Task prompt — Copy out each line from the start of the material below until the line with "Definition get_documents (case_uuid", that line included.

Supplied data —
(** The conversion loop over [response.json()['documents']]. *)
Definition documents_of (j : json) : result (list NovaDocument.t) :=
  documents <- subscript j "documents" ;;
  document_dicts <- iterate documents ;;
  for_each document_of document_dicts.

Definition get_documents_url : string :=
  DOMAIN ++ "/api/Document/GetList?api-version=1.0-Case".

Definition get_documents (case_uuid : string) : M (list NovaDocument.t) :=
  let url := get_documents_url in
  transaction_id <- uuid_uuid4 ;;
  let payload := get_documents_payload transaction_id case_uuid in
  token <- get_bearer_token ;;
  let headers := [("Content-Type", Plain "application/json");
                  ("Authorization", Bearer token)] in
  response <- requests_put url headers (JsonData payload) TIMEOUT ;;
  lift (raise_for_status response) ;;
  j <- lift (json_of response) ;;
  lift (documents_of j).

(** *** Download *)

Definition download_url : string := DOMAIN ++ "/api/Document/GetFile?api-version=1.0-Case".

(** An omitted [checkout] is [False], an omitted [checkout_comment] is
    [None]. *)
Definition download_document_file (document_uuid : string)
    (checkout : option bool) (checkout_comment : option string) : M (list Byte.byte) :=
  let checkout := match checkout with Some b => b | None => false end in
  let url := download_url in
  transaction_id <- uuid_uuid4 ;;
  let payload := JDict [
    ("common", JDict [
      ("transactionId", JStr transaction_id);
      ("uuid", JStr document_uuid)
    ]);
    ("checkOutDocument", JBool checkout);
    ("checkOutComment", of_option checkout_comment)
  ] in
  token <- get_bearer_token ;;
  let headers := [("Content-Type", Plain "application/json");
                  ("Authorization", Bearer token)] in
  response <- requests_put url headers (JsonData payload) TIMEOUT ;;
  lift (raise_for_status response) ;;
  ret (content response).

(** *** Attach *)

Definition attach_url : string := DOMAIN ++ "/api/Document/Import?api-version=1.0-Case".

Definition DEFAULT_SECURITY_UNIT_ID : Z := 818485.
Definition DEFAULT_SECURITY_UNIT_NAME : string := "Borgerservice".

Definition attach_payload (transaction_id case_uuid : string) (document : NovaDocument.t)
    (document_date : string) (security_unit_id : Z) (security_unit_name : string) : json :=
  JDict [
    ("common", JDict [
      ("transactionId", JStr transaction_id);
      ("uuid", NovaDocument.uuid document)
    ]);
    ("caseUuid", JStr case_uuid);
    ("title", NovaDocument.title document);
    ("sensitivity", NovaDocument.sensitivity document);
    ("documentDate", JStr document_date);
    ("documentType", NovaDocument.document_type document);
    ("description", NovaDocument.description document);
    ("securityUnit", JDict [
      ("losIdentity", JDict [
        ("administrativeUnitId", JInt security_unit_id);
        ("fullName", JStr security_unit_name)
      ])
    ]);
    ("approved", NovaDocument.approved document);
    ("accessToDocuments", JBool true)
  ].

(** An omitted [security_unit_id] is 818485, an omitted [security_unit_name]
    is "Borgerservice". *)
Definition attach_document_to_case (case_uuid : string) (document : NovaDocument.t)
    (security_unit_id : option Z) (security_unit_name : option string) : M unit :=
  let security_unit_id :=
    match security_unit_id with Some n => n | None => DEFAULT_SECURITY_UNIT_ID end in
  let security_unit_name :=
    match security_unit_name with Some s => s | None => DEFAULT_SECURITY_UNIT_NAME end in
  let url := attach_url in
  transaction_id <- uuid_uuid4 ;;
  t <- datetime_now ;;
  let payload := attach_payload transaction_id case_uuid document
                   (strftime E t "%Y-%m-%dT%H:%M:%SZ")
                   security_unit_id security_unit_name in
  token <- get_bearer_token ;;
  let headers := [("Content-Type", Plain "application/json");
                  ("Authorization", Bearer token)] in
  response <- requests_post url headers (JsonData payload) TIMEOUT ;;
  lift (raise_for_status response).

End Client.

(** ** Vocabulary of the properties *)

Definition THIRTY_SECONDS : Z := 30 * MICROSECOND.

(** The test of [get_bearer_token], read at clock value [t]. *)
Definition refresh_due (self : NovaESDH) (t : datetime) : bool :=
  match token_expiry_date self with
  | Some expiry =>
      match datetime_add expiry THIRTY_SECONDS with
      | Ok limit => limit <? t
      | Raise _ => false
      end
  | None => false
  end.

(** The request [_get_new_token] sends for a pair of credentials. *)
Definition token_request (id secret : string) : Request :=
  {| verb := POST;
     url := token_url;
     headers := [("Content-Type", Plain "application/x-www-form-urlencoded")];
     payload := Data ("client_secret=" ++ secret
                      ++ "&grant_type=client_credentials&client_id=" ++ id
                      ++ "&scope=client");
     timeout := TIMEOUT |}.

Definition json_headers (token : json) : list (string * header_value) :=
  [("Content-Type", Plain "application/json"); ("Authorization", Bearer token)].

(** The requests of the data operations, for a token and the uuids drawn. *)
Definition address_request (token : json) (transaction_id cpr : string) : Request :=
  {| verb := GET;
     url := DOMAIN ++ "/api/Cpr/GetAddressByCpr"
            ++ "?TransactionId=" ++ transaction_id
            ++ "&Cpr=" ++ cpr
            ++ "&api-version=1.0-Cpr";
     headers := [("Authorization", Bearer token)];
     payload := NoBody;
     timeout := TIMEOUT |}.

Definition cases_request (token : json) (transaction_id : string)
    (cpr case_number case_title : option string) : Request :=
  {| verb := PUT;
     url := get_cases_url;
     headers := json_headers token;
     payload := JsonData (get_cases_payload transaction_id cpr case_number case_title);
     timeout := TIMEOUT |}.

Definition documents_request (token : json) (transaction_id case_uuid : string) : Request :=
  {| verb := PUT;
     url := get_documents_url;
     headers := json_headers token;
     payload := JsonData (get_documents_payload transaction_id case_uuid);
     timeout := TIMEOUT |}.

Definition download_request (token : json) (transaction_id document_uuid : string)
    (checkout : bool) (checkout_comment : option string) : Request :=
  {| verb := PUT;
     url := download_url;
     headers := json_headers token;
     payload := JsonData (JDict [
       ("common", JDict [
         ("transactionId", JStr transaction_id);
         ("uuid", JStr document_uuid)
       ]);
       ("checkOutDocument", JBool checkout);
       ("checkOutComment", of_option checkout_comment)
     ]);
     timeout := TIMEOUT |}.

Definition mime_type_of (E : Env) (document_path : string) : string :=
  match guess_type E document_path with
  | None => "application/octet-stream"
  | Some m => m
  end.

Definition upload_request (E : Env) (token : json) (transaction_id document_id : string)
    (document_path : string) (file : list Byte.byte) : Request :=
  {| verb := POST;
     url := upload_url transaction_id document_id;
     headers := [("Authorization", Bearer token); ("accept", Plain "*/*")];
     payload := Files "file" (basename E document_path) file (mime_type_of E document_path);
     timeout := TIMEOUT |}.

Definition attach_request (token : json) (body : json) : Request :=
  {| verb := POST;
     url := attach_url;
     headers := json_headers token;
     payload := JsonData body;
     timeout := TIMEOUT |}.

(** The security unit an attach call names: the argument, or the default
    when it is omitted. *)
Definition security_unit_id_of (security_unit_id : option Z) : Z :=
  match security_unit_id with Some n => n | None => DEFAULT_SECURITY_UNIT_ID end.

Task result —
(** The conversion loop over [response.json()['documents']]. *)
Definition documents_of (j : json) : result (list NovaDocument.t) :=
  documents <- subscript j "documents" ;;
  document_dicts <- iterate documents ;;
  for_each document_of document_dicts.

Definition get_documents_url : string :=
  DOMAIN ++ "/api/Document/GetList?api-version=1.0-Case".

Definition get_documents (case_uuid : string) : M (list NovaDocument.t) :=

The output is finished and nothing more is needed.